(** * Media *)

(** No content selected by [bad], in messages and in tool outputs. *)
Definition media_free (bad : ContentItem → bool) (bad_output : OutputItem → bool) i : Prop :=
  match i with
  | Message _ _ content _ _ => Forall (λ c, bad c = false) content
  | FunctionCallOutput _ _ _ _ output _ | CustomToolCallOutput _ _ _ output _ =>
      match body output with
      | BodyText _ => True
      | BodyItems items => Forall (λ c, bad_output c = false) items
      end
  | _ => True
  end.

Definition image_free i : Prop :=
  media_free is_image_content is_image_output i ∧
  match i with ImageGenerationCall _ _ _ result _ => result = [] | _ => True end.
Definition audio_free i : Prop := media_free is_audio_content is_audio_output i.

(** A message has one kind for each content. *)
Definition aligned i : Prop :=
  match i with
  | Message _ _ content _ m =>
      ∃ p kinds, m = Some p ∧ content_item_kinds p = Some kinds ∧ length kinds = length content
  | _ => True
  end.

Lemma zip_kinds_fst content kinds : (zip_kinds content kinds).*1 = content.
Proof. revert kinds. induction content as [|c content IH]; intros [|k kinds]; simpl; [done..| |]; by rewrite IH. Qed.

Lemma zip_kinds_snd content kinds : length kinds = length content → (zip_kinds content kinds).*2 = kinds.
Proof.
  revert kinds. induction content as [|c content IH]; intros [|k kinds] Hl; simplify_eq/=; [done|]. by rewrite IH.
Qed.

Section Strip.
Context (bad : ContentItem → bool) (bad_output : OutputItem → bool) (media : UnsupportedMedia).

══════

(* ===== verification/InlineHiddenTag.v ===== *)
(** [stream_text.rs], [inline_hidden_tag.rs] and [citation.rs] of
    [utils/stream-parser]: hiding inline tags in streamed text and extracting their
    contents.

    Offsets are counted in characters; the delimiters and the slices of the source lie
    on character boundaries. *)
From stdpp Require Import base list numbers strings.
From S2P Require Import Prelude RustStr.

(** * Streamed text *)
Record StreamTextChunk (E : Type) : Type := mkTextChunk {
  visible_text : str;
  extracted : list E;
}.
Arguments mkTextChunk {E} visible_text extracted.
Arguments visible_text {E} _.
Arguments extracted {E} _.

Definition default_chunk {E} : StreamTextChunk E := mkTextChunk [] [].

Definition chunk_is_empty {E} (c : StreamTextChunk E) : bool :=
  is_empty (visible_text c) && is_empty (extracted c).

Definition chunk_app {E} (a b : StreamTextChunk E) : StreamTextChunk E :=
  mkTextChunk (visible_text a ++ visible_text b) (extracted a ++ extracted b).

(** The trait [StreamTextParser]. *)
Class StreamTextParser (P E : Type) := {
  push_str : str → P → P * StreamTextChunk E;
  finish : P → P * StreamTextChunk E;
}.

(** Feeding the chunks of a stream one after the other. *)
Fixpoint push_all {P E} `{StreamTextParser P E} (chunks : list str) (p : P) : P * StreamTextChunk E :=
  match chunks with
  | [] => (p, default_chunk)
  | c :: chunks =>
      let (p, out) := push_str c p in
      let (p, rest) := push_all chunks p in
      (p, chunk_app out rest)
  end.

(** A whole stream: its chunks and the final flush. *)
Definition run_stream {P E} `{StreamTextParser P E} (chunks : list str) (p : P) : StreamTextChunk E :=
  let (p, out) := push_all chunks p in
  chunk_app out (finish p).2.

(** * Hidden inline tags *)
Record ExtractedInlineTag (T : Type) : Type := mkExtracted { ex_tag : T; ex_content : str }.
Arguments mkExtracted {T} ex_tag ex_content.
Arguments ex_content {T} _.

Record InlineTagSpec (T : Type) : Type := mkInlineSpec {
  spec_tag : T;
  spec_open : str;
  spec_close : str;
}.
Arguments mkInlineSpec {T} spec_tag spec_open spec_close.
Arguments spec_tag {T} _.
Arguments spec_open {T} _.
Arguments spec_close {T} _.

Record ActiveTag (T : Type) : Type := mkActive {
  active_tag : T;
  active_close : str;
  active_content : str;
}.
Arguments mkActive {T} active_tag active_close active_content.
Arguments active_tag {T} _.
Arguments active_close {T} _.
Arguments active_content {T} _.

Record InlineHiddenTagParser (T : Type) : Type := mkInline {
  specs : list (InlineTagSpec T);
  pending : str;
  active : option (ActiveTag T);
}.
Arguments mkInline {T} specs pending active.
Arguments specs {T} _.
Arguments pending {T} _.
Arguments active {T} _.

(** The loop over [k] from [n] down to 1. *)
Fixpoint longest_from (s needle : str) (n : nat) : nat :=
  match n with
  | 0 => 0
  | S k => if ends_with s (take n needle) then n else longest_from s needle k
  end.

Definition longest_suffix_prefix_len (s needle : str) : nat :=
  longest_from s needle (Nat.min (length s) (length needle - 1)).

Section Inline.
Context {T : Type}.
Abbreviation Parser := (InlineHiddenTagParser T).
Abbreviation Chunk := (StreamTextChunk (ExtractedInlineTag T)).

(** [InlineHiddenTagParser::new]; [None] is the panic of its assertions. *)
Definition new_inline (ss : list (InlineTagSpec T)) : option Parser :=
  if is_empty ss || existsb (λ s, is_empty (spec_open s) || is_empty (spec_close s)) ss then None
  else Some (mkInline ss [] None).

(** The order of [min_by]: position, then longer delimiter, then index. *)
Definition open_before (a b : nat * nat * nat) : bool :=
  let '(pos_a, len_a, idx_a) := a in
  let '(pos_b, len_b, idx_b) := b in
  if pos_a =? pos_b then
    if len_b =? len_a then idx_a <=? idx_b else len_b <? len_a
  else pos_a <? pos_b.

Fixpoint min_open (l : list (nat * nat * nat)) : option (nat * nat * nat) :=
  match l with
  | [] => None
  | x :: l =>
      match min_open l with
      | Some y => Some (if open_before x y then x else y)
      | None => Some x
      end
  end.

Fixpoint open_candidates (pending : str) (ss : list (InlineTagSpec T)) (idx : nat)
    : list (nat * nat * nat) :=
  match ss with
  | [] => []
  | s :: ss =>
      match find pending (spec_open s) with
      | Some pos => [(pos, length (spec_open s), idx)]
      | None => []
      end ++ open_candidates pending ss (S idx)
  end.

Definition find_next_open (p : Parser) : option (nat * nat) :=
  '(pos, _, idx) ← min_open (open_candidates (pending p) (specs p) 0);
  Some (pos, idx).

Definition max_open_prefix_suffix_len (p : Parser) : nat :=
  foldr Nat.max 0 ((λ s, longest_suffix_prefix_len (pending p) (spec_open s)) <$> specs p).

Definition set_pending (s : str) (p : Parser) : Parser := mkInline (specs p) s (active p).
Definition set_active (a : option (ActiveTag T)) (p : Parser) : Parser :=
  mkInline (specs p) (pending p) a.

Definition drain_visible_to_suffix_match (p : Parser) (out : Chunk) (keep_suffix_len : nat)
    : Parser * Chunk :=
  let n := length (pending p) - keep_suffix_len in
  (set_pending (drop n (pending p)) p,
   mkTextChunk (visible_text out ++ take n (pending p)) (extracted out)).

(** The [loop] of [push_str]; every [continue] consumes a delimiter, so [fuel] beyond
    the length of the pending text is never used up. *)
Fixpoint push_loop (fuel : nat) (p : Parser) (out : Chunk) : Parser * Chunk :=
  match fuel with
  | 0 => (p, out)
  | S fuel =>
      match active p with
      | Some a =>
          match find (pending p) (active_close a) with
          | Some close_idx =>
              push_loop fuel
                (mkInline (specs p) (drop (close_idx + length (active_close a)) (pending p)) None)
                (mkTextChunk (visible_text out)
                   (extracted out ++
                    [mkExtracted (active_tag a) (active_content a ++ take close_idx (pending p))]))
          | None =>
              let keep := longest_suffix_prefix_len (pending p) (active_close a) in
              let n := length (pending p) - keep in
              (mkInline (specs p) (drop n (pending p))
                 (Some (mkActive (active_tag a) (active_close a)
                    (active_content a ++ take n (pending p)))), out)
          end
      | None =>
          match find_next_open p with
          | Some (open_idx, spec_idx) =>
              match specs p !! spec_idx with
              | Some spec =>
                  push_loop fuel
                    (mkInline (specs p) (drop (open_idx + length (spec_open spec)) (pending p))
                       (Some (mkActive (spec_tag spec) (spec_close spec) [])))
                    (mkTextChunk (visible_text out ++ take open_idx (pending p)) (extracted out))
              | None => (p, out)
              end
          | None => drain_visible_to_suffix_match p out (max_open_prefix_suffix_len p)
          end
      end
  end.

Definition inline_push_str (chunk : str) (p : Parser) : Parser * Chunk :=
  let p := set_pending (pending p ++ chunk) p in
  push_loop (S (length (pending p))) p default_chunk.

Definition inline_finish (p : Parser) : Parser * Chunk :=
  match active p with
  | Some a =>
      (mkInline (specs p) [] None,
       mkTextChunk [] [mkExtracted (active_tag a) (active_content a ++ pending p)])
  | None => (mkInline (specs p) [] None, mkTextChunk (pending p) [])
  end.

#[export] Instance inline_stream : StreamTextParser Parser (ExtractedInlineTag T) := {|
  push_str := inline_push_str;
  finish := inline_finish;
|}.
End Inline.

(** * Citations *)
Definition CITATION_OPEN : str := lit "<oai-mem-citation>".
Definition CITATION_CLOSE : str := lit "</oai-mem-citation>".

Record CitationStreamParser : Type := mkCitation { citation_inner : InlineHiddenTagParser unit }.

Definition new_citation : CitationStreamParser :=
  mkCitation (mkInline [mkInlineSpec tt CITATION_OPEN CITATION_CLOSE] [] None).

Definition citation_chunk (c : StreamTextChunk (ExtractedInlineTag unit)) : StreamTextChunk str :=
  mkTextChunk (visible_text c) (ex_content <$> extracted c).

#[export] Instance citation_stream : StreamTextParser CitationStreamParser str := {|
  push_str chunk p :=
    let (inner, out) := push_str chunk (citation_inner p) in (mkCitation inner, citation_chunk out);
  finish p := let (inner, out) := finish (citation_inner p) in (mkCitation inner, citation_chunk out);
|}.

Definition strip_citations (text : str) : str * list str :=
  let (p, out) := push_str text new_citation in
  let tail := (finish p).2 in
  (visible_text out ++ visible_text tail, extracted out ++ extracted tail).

══════

* **Task objective**:
Go through the entries above and copy out every line that includes the word "Require".

* **Solution for this task**:
From stdpp Require Import base list numbers strings.
From S2P Require Import Prelude RustStr.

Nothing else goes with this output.